# WORK TASK:
Find the lines of the material below that include the string "split", then copy each one.

# SUPPLIED RECORDS:

(** C1.  [submitJobForApproval] always answers a request that carries a
    principal.  A payload that the schema accepts is accepted (status
    202) when the connection is up and the uuid drawn for the job is not
    the id of a stored job.  When a payload is accepted, exactly one job
    row has been appended; that row's [isApproved] is false when the
    principal's lower-cased role is not ['admin'] and true when it is. *)
Theorem submitJobForApproval_isApproved `{Externals}
    (env : Env) (req : Request) (db : DB) (u : User) :
  user req = Some u ->
  exists resp db',
    submitJobForApproval env req db = (Ok resp, db') /\
    (forall data,
       createJobSchema_safeParse (body req) = inr data ->
       outage env = None ->
       VStr (gen_random_uuid (id_seq (job_table db)))
         ∉ drizzle.column_values "id" (rows (job_table db)) ->
       status resp = 202) /\
    (status resp = 202 ->
     exists r, rows (job_table db') = (rows (job_table db) ++ [r])%list /\
               (JS.toLowerCase (role u) <> "admin" -> r !! "isApproved" = Some (VBool false)) /\
               (JS.toLowerCase (role u) = "admin" -> r !! "isApproved" = Some (VBool true))).
Proof.
  intros Hu. unfold submitJobForApproval, submitJobForApproval_try. rewrite Hu.
  destruct (createJobSchema_safeParse (body req)) as [issues | data].
  { eexists _, _. split; [reflexivity |]. split; [discriminate | simpl; discriminate]. }
  cbv beta delta [mbind mret M_bind M_ret try_catch drizzle.insert_values_returning
                  drizzle.execute drizzle.no_condition sql.and first_field].
  destruct (outage env) as [msg |].
  { eexists _, _. split; [reflexivity |]. split; [discriminate | simpl; discriminate]. }
  change (table schema.job db) with (job_table db).
  match goal with
  | |- context [drizzle.fill_id ?t ?v ?s] =>
      pose proof (fill_id_lookup_ne t v s "isApproved" ltac:(discriminate)) as Hlk;
      pose proof (fill_id_rows t v s) as Hrows;
      assert (Hid : (drizzle.fill_id t v s).1 !! "id" = Some (VStr (gen_random_uuid (id_seq s))));
      [| destruct (drizzle.fill_id t v s) as [r s']]
  end.
  { unfold drizzle.fill_id.
    rewrite !set_field_lookup_ne by discriminate. rewrite lookup_singleton_ne by discriminate.
    simpl. apply lookup_insert_eq. }
  simpl in Hlk, Hrows, Hid.
  change (drizzle.id_in_range schema.job r) with true. cbv iota.
  destruct (drizzle.collides schema.job r (rows s')) as [c |] eqn:Hcol.
  { eexists _, _. split; [reflexivity |]. split; [| simpl; discriminate].
    intros data' _ _ Hfresh. exfalso. apply Hfresh.
    unfold drizzle.collides in Hcol. simpl in Hcol.
    unfold sql.col in Hcol at 1. rewrite Hid in Hcol.
    destruct (bool_decide _) eqn:Hdec; [| discriminate].
    apply bool_decide_eq_true in Hdec. by rewrite Hrows in Hdec. }
  eexists _, _. split; [reflexivity |]. split; [done |]. intros _. exists r. simpl.
  split; [by rewrite Hrows |].
  rewrite Hlk. rewrite !set_field_lookup_ne by discriminate.
  rewrite lookup_singleton_eq.
  destruct (decide _); split; intros; congruence.
Qed.
(** The loop shared by the two [prior] closures, on the array [params]:
    it returns the array as the loop left it, with the exception if one was
    raised. *)
Fixpoint prior_loop (items : list (string * Param)) (i : nat)
    (params : list float) : result unit * list float :=
  match items with
  | [] => (Ok tt, params)
  | (parameter_name, parameter) :: rest =>
      match lookup_from_unit_cube parameter with
      | None => (Raise (RuntimeError (unitcube_msg parameter_name)), params)
      | Some f =>
          match params !! i with
          | None => (Raise IndexError, params)
          | Some u => prior_loop rest (S i) (<[i := f u]> params)
          end
      end
  end.

(** [return_copy=True]: [prior(cube)] works on a copy and returns it. *)
Definition prior_copy (cube : list float) (w : World) : result (list float) :=
  match prior_loop (_free_parameters w) 0 cube with
  | (Ok _, params) => Ok params
  | (Raise e, _) => Raise e
  end.

(** [return_copy=False]: [prior(params, ndim, nparams)] mutates [params] and
    returns [None]; the second component is [params] after the call. *)
Definition prior_inplace (params : list float) (w : World) : result unit * list float :=
  prior_loop (_free_parameters w) 0 params.

(** The loop of [loglike] that assigns the trial values. *)
Fixpoint assign_trial_values (items : list (string * Param)) (i : nat)
    (trial_values : list float) : M unit :=
  match items with
  | [] => ret tt
  | _ :: rest =>
      let* x := getitem trial_values i in
      let* _ := assign_value i x in
      assign_trial_values rest (S i) trial_values
  end.

Definition loglike (trial_values : list float) : M float :=
  let* w := get in
  let* _ := assign_trial_values (_free_parameters w) 0 trial_values in
  let* log_like := _log_like trial_values in
  let* w' := get in
  if _verbose w' then
    let n_par := length (_free_parameters w') in
    if (n_par <=? length trial_values)%nat then
      let* _ := modify (log_event (EvPrint (take n_par trial_values) log_like)) in
      ret log_like
    else raise IndexError
  else ret log_like.

Inductive prior_closure : Type :=
| PriorCopy (prior : list float -> World -> result (list float))
| PriorInPlace (prior : list float -> World -> result unit * list float).

Definition _construct_unitcube_posterior (return_copy : bool)
  : M ((list float -> M float) * prior_closure) :=
  let* _ := _update_free_parameters in
  if return_copy then
    ret (loglike, PriorCopy prior_copy)
  else
    let* w := get in
    let n_dim := length (_free_parameters w) in
    match fst (prior_inplace (replicate n_dim 0.5%float) w) with
    | Raise e => raise e
    | Ok _ => ret (loglike, PriorInPlace prior_inplace)
    end.

(** *** What the claims speak about *)

(** The prior density of a parameter at a trial value is strictly positive. *)
Definition prior_positive (np : string * Param) (x : float) : bool :=
  match prior np.2 with
  | Some pr => (0 <? density pr x)%float
  | None => false
  end.

(** The parameter has a prior and its density at the trial value is not
    negative (the data model's invariant on priors). *)
Definition prior_not_negative (np : string * Param) (x : float) : bool :=
  match prior np.2 with
  | Some pr => negb (density pr x <? 0)%float
  | None => false
  end.

(** The prior density of a parameter at a trial value is exactly zero. *)
Definition prior_zero (np : string * Param) (x : float) : bool :=
  match prior np.2 with
  | Some pr => (density pr x =? 0)%float
  | None => false
  end.

(** The calls of [get_log_like] recorded in an event log. *)
Definition get_log_like_calls (evs : list Event) : list string :=
  omap (fun e => match e with EvGetLogLike d => Some d | _ => None end) evs.

(** The spec's [ConfigurationError]: the set-up failures of the sampler,
    raised as [RuntimeError] and as a failed [assert]. *)
Definition ConfigurationError (e : exn) : bool :=
  match e with
  | RuntimeError _ | AssertionError _ => true
  | _ => false
  end.

(** The model after all the nuisance parameters of a dataset were added. *)
Definition add_all_nuisance (m : Model) (d : Dataset) : Model :=
  fold_left (fun m' np => add_external_parameter np.2 m') (nuisance_parameters d) m.

(** Registration as a pure fold: the model that has received every nuisance
    parameter, each dataset being bound to the model as it is at its turn. *)
Fixpoint registered_model (datasets : list Dataset) (m : Model) : Model :=
  match datasets with
  | [] => m
  | d :: rest => registered_model rest (add_all_nuisance m (set_model m d))
  end.
Definition at_pc (c : config) (tid : nat) (p : pc) : Prop :=
  exists t, nth_error (threads c) tid = Some t /\ t_pc t = p.

(** Callers of one LED exclude each other: whoever is between lock and
    unlock holds the mutex of its LED, and no second caller of that LED
    is there too. *)
Definition exclusive (c : config) : Prop :=
  (forall i t,
      nth_error (threads c) i = Some t ->
      in_critical_section (t_pc t) = true ->
      mutex_of (dev c) (t_led t) = Some true)
  /\ (forall i j ti tj,
         i <> j ->
         nth_error (threads c) i = Some ti ->
         nth_error (threads c) j = Some tj ->
         t_led ti = t_led tj ->
         in_critical_section (t_pc ti) = true ->
         in_critical_section (t_pc tj) = false).

(** ** Probe *)

(** An available child node of the SPI device node, with its
    [default-state] property when it has one. *)
Record device_node : Type := mk_node {
  default_state : option String.string
}.

(** The answers of the environment during one probe: whether each
    allocation succeeds, and what [spi_write] and the class registration
    return for the [i]-th child. *)
Record probe_env : Type := mk_probe_env {
  buffer_alloc_ok : bool;
  led_alloc_ok : nat -> bool;
  subled_alloc_ok : nat -> bool;
  frame_alloc_ok : nat -> bool;
  spi_write_ret : nat -> Z;
  register_ret : nat -> Z
}.

Definition zeroed_subled : mc_subled :=
  {| color_index := LED_COLOR_ID_WHITE; brightness := 0; intensity := 0;
     channel := 0 |}.

(** [subled_info[i].color_index = c; subled_info[i].channel = ch;] *)
Definition assign_subled (subs : list mc_subled) (i : nat) (c : led_color_id)
    (ch : Z) : option (list mc_subled) :=
  s <- nth_error subs i ;;
  list_set subs i {| color_index := c; brightness := brightness s;
                     intensity := intensity s; channel := ch |}.

(** Lines 186-195. *)
Definition init_subled_info (num_colors : Z) : option (list mc_subled) :=
  let subs := repeat zeroed_subled (Z.to_nat num_colors) in
  subs <- assign_subled subs 0 LED_COLOR_ID_RED 0 ;;
  subs <- assign_subled subs 1 LED_COLOR_ID_GREEN 1 ;;
  assign_subled subs 2 LED_COLOR_ID_BLUE 2.

(** Lines 197-207. *)
Definition initial_cdev (chip_node : device_node) : led_classdev :=
  let cdev := {| cdev_brightness := LED_OFF; max_brightness := LED_FULL |} in
  match default_state chip_node with
  | Some state =>
      if String.eqb state "on"%string
      then {| cdev_brightness := max_brightness cdev;
              max_brightness := max_brightness cdev |}
      else cdev
  | None => cdev
  end.

(** The loop body of [for_each_available_child_of_node] for the [i]-th
    child; the LED object enters the store once its fields are set.  The
    result of the initial brightness call is dropped, as in the source. *)
Fixpoint probe_children (env : probe_env) (cdef : spi_ws2812b_chipdef)
    (d : device) (cur_chip_id : Z) (i : nat) (children : list device_node)
  : option (Z * device) :=
  match children with
  | [] => Some (0, d)
  | chip_node :: rest =>
      if negb (led_alloc_ok env i) then Some (- ENOMEM, d) else
      if negb (subled_alloc_ok env i) then Some (- ENOMEM, d) else
      subs <- init_subled_info (led_num_channels cdef) ;;
      let cdev := initial_cdev chip_node in
      let led :=
        {| mc_ldev := {| led_cdev := cdev;
                         num_colors := led_num_channels cdef;
                         subled_info := subs |};
           mutex := false;
           cdef := cdef;
           led_ctrl_cmd := led_ctrl_cmd_len cdef * cur_chip_id;
           chip_id := cur_chip_id |} in
      let k := length (leds d) in
      let d := with_leds d (leds d ++ [led]) in
      res <- ws2812b_rgb_led_brightness_set_blocking
               (frame_alloc_ok env i) (spi_write_ret env i) d k
               (cdev_brightness cdev) ;;
      let d := with_drvdata (snd res) k in
      if register_ret env i <? 0 then Some (- ENOMEM, d) else
      let d := with_registered d (registered d ++ [k]) in
      probe_children env cdef d (to_u8 (cur_chip_id + 1)) (S i) rest
  end.

(** [match_data] is what [device_get_match_data] returns; [children]
    are the available child nodes in device order. *)
Definition spi_ws2812b_probe (env : probe_env)
    (match_data : option spi_ws2812b_chipdef) (children : list device_node)
    (d : device) : option (Z * device) :=
  match match_data with
  | None => Some (- ENODEV, d)
  | Some cdef =>
      let chip_count := Z.of_nat (length children) in
      if (chip_count =? 0) || negb (chip_count =? chip_num cdef)
      then Some (- ENODEV, d)
      else if negb (buffer_alloc_ok env) then Some (- ENOMEM, d)
      else
        let d := with_buffer d
                   (kzalloc (led_ctrl_cmd_len cdef * chip_num cdef)) in
        probe_children env cdef d 0 0 children
  end.

End Setter.

End Driver.

(** ** Concrete instances *)

Module Examples.
Import Encoder Pixel Driver.

(** A scaling in the manner of the kernel's multicolor class, used to
    run the model on examples: every sub-LED gets
    [brightness * intensity / max_brightness], the product taken in 32
    bits.  The kernel helper does not return when [max_brightness] is
    zero; this function is only applied to LEDs whose [max_brightness]
    is [LED_FULL]. *)
Definition linear_scaling (mc : led_classdev_mc) (value : Z) : led_classdev_mc :=
  {| led_cdev := led_cdev mc;
     num_colors := num_colors mc;
     subled_info :=
       map (fun s =>
              {| color_index := color_index s;
                 brightness :=
                   Z.quot ((value * intensity s) mod 2 ^ 32)
                          (max_brightness (led_cdev mc));
                 intensity := intensity s;
                 channel := channel s |})
           (subled_info mc) |}.

Definition rgb_subleds (ri gi bi : Z) : list mc_subled :=
  [ {| color_index := LED_COLOR_ID_RED; brightness := 0; intensity := ri;
       channel := 0 |};
    {| color_index := LED_COLOR_ID_GREEN; brightness := 0; intensity := gi;
       channel := 1 |};
    {| color_index := LED_COLOR_ID_BLUE; brightness := 0; intensity := bi;
       channel := 2 |} ].

(** An LED object as the probe leaves it, with the colour mix
    ([ri], [gi], [bi]) written to it afterwards. *)
Definition mixed_led (cd : spi_ws2812b_chipdef) (id : Z) (ri gi bi : Z)
  : spi_ws2812b_led :=
  {| mc_ldev := {| led_cdev := {| cdev_brightness := LED_OFF;
                                  max_brightness := LED_FULL |};
                   num_colors := led_num_channels cd;
                   subled_info := rgb_subleds ri gi bi |};
     mutex := false;
     cdef := cd;
     led_ctrl_cmd := led_ctrl_cmd_len cd * id;
     chip_id := id |}.

(** The router's two chips: LED 0 mixed pure red, LED 1 mixed pure
    blue, both dark so far. *)
Definition router : device :=
  {| chip_cmd_buffer := Some (kzalloc 18);
     leds := [ mixed_led miwifi_ws2812b_spi_led 0 255 0 0;
               mixed_led miwifi_ws2812b_spi_led 1 0 0 255 ];
     drvdata := Some 1%nat;
     registered := [0%nat; 1%nat];
     bus := [] |}.

Definition quiet_env : probe_env :=
  {| buffer_alloc_ok := true;
     led_alloc_ok := fun _ => true;
     subled_alloc_ok := fun _ => true;
     frame_alloc_ok := fun _ => true;
     spi_write_ret := fun _ => 0;
     register_ret := fun _ => 0 |}.

Definition two_nodes : list device_node :=
  [ {| default_state := Some "on"%string |}; {| default_state := None |} ].

(** A chain of 32 chips of nine bytes each. *)
Definition chain32 : spi_ws2812b_chipdef :=
  {| chip_num := 32; led_ctrl_cmd_len := 9; led_num_channels := 3 |}.

(** The device of such a chain when the probe loop makes its first
    brightness call: the buffer of 288 bytes and the first LED. *)
Definition chain32_device : device :=
  {| chip_cmd_buffer := Some (kzalloc 288);
     leds := [ mixed_led chain32 0 0 0 0 ];
     drvdata := None;
     registered := [];
     bus := [] |}.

# WRITTEN SOLUTION:
  { eexists _, _. split; [reflexivity |]. split; [discriminate | simpl; discriminate]. }
  { eexists _, _. split; [reflexivity |]. split; [discriminate | simpl; discriminate]. }
  { eexists _, _. split; [reflexivity |]. split; [| simpl; discriminate].
  eexists _, _. split; [reflexivity |]. split; [done |]. intros _. exists r. simpl.
  split; [by rewrite Hrows |].
  destruct (decide _); split; intros; congruence.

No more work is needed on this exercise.